The second half of Friday night’s concert was a stark contrast to the first — while the Huggler/Sims/Cage combination juxtaposed stark explorations of tonality and rhythm Donald Harris’s Ludus II (1973) and Peter Child’s Rilke Songs (2008) was much more focused on melody and musical form.

By his own acquiescence, Harris’s work is difficult. Even played with a full sense of commitment from the BMV ensemble, Ludus II is introverted in its narrative — melodic lines are often fragmented and disparate. The piece transform, however, on the rare occasions when the independent lines coalesce in a discernible theme, providing moments of culminating thesis to the otherwise confusing work.

Peter Child’s Rilke Songs couldn’t be more different. Vocal music, by its very nature, demands a more intimate relationship with the audience: the nuances of the text demand to be transmitted to the audience not only in the very act of singing the words, but also reflected in the composition itself. It was interesting to hear Mr. Child discuss this very difficult task of coming to terms with Rainer Maria von Rilke’s often daedalian impressionistic poetry, and a relief to hear Child’s own admission that his interpretation was not reflective of an authoritative understanding of the poems, but merely a relationship he had developed with the words.

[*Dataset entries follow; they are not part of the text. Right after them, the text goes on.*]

(* ===== verification/Clog.v ===== *)
(** The front end of the C++ logging library: [Logger] of
    [src/src/log/muduo-clog/muduo/base/Logging.cc] and [Logging.h], and the C
    interface [clog/muduo_clog.cc].

    A call of [muduo_clog_trace] and the like formats its arguments
    ([vsnprintf], foreign: the text is an argument), builds the line in a
    [LogStream] of 4000 characters (LogStream.v) and gives it to [g_output]:
    the standard output until [muduo_clog_init], the asynchronous log
    (AsyncLog.v) afterwards. A fatal message flushes [g_flush] and aborts; the
    state it leaves is kept, with a mark.

    [g_logTimeZone] is invalid unless [setTimeZone] is called; [None] is the
    invalid zone, [Some f] a zone with [toLocalTime = f]. *)

From S2P Require Import Prelude CString Memory MuduoDate Timestamp LogStream LogFile AsyncLog ClogConf.

Definition LOGINFO_MAX_LEN : Z := 1024 * 32.

Definition LogLevelName (level : Z) : bytes :=
  match level with
  | 0 => lit "TRACE "
  | 1 => lit "DEBUG "
  | 2 => lit "INFO  "
  | 3 => lit "WARN  "
  | 4 => lit "ERROR "
  | _ => lit "FATAL "
  end.

(** [SourceFile(filename)]: what follows the last ['/'], and its length. *)
Definition SourceFile (filename : option bytes) : outcome bytes :=
  match filename with
  | None => Undef NullDeref
  | Some f => mret (default f (after_slash f))
  end.

(** What belongs to a thread: its identifier, [t_time] and [t_lastSecond]. *)
Record thread := { th_tid : Z; t_time : bytes; t_lastSecond : Z }.

(** A thread that has not logged yet. *)
Definition new_thread (tid : Z) : thread :=
  {| th_tid := tid; t_time := replicate 32 NUL; t_lastSecond := 0 |}.

(** The answers of the system to one message: the time in microseconds, the
    broken-down time of a second, the text of an error number, and what the
    memory of the stream held. *)
Record log_env := {
  le_now : Z;
  le_localtime : Z → utc_tm;
  le_strerror : Z → bytes;
  le_mem : bytes
}.

(** [Fmt(fmt, val)] with [char buf_[32]]. *)
Definition Fmt (text : bytes) : bytes := snprintf 32 text.

Record Impl := {
  impl_stream : FixedBuffer;
  impl_level : Z;
  impl_line : Z;
  impl_basename : bytes
}.

(** [Logger::Impl::formatTime()]: the text of the second is kept from message
    to message; the microseconds and the zone mark follow it. *)
Definition formatTime (E : log_env) (zone : option (Z → utc_tm)) (th : thread)
    (s : FixedBuffer) : outcome (thread * FixedBuffer) :=
  let seconds := Z.quot (le_now E) kMicroSecondsPerSecond in
  let microseconds := to_s 32 (Z.rem (le_now E) kMicroSecondsPerSecond) in
  th ← (if decide (seconds ≠ t_lastSecond th)
        then
          let tm_time := default (le_localtime E) zone seconds in
          buf ← memcpy (t_time th) 0 (snprintf 32 (time_text tm_time) ++ [NUL]);
          mret {| th_tid := th_tid th; t_time := buf; t_lastSecond := seconds |}
        else mret th);
  let us := Fmt (lit "." ++ print_pad 6 microseconds ++
                 (match zone with Some _ => lit " " | None => lit "Z " end)) in
  let n := match zone with Some _ => 8%nat | None => 9%nat end in
  s ← stream_put_all s [IString (take 17 (t_time th)); IString (take n us)];
  mret (th, s).

(** [Impl(level, savedErrno, file, line)]. *)
Definition Impl_new (E : log_env) (zone : option (Z → utc_tm)) (th : thread)
    (level savedErrno : Z) (file : bytes) (line : Z) : outcome (thread * Impl) :=
  '(th, s) ← formatTime E zone th (fb_new (le_mem E));
  s ← stream_put_all s
        ([IString (print_space 5 (th_tid th) ++ lit " "); IString (take 6 (LogLevelName level))] ++
         (if decide (savedErrno ≠ 0)
          then [IStr (Some (le_strerror E savedErrno)); IStr (Some (lit " (errno="));
                IInt savedErrno; IStr (Some (lit ") "))]
          else []));
  mret (th, {| impl_stream := s; impl_level := level; impl_line := line;
               impl_basename := file |}).

(** [Impl::finish()]. *)
Definition finish (i : Impl) : outcome FixedBuffer :=
  stream_put_all (impl_stream i)
    [IStr (Some (lit " - ")); IString (impl_basename i); IChar ":"%char;
     IInt (impl_line i); IChar LF].

(** [impl_.stream_ << func << ' '] of the constructor with a function name, and
    the [<<] of the caller. *)
Definition put (i : Impl) (xs : list item) : outcome Impl :=
  s ← stream_put_all (impl_stream i) xs;
  mret {| impl_stream := s; impl_level := impl_level i; impl_line := impl_line i;
          impl_basename := impl_basename i |}.

(** The four constructors: with no level, with a level and a function, with a
    level, and with [toAbort]; the last one finds [errno]. *)
Inductive Logger_args :=
  | ALine
  | AFunc (level : Z) (func : option bytes)
  | ALevel (level : Z)
  | AErrno (errno : Z) (toAbort : bool).

Definition Logger (E : log_env) (zone : option (Z → utc_tm)) (th : thread) (args : Logger_args)
    (file : bytes) (line : Z) : outcome (thread * Impl) :=
  match args with
  | ALine => Impl_new E zone th INFO 0 file line
  | AFunc level func =>
      '(th, i) ← Impl_new E zone th level 0 file line;
      i ← put i [IStr func; IChar SP];
      mret (th, i)
  | ALevel level => Impl_new E zone th level 0 file line
  | AErrno errno toAbort =>
      Impl_new E zone th (if toAbort then FATAL else ERROR) errno file line
  end.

Child’s work was, in his own words, very much in service of Rilke’s poetry. It was impossible not to hear the culmination of the English melodic tradition of Vaughan Williams and Finzi, with Child’s lush impressionistic accompaniment as a backdrop. Soprano Elizabeth Keusch presented these poems as such: although somewhat strained in the higher register, Keusch’s performance often narrated these poems in a clean, rich tone reflective of Child’s line and Rilke’s poetry.

It’s impossible not to marvel at both the intellectual and musical achievements of the evening. The evening provided a glimpse into how music has been developing over roughly the past thirty-five years. Reflecting on this performance, it’s a marvel that human ability and ingenuity could have developed or performed anything of this sort. Most descriptive of this sentiment was Mr. Harris’s preamble to his piece, reflecting on how difficult and impossible this music seemed a mere generation ago, but that “as with the passage of time, things that seemed difficult can come into the repertoire.” It’s much more thrilling, of course, to see where music will go.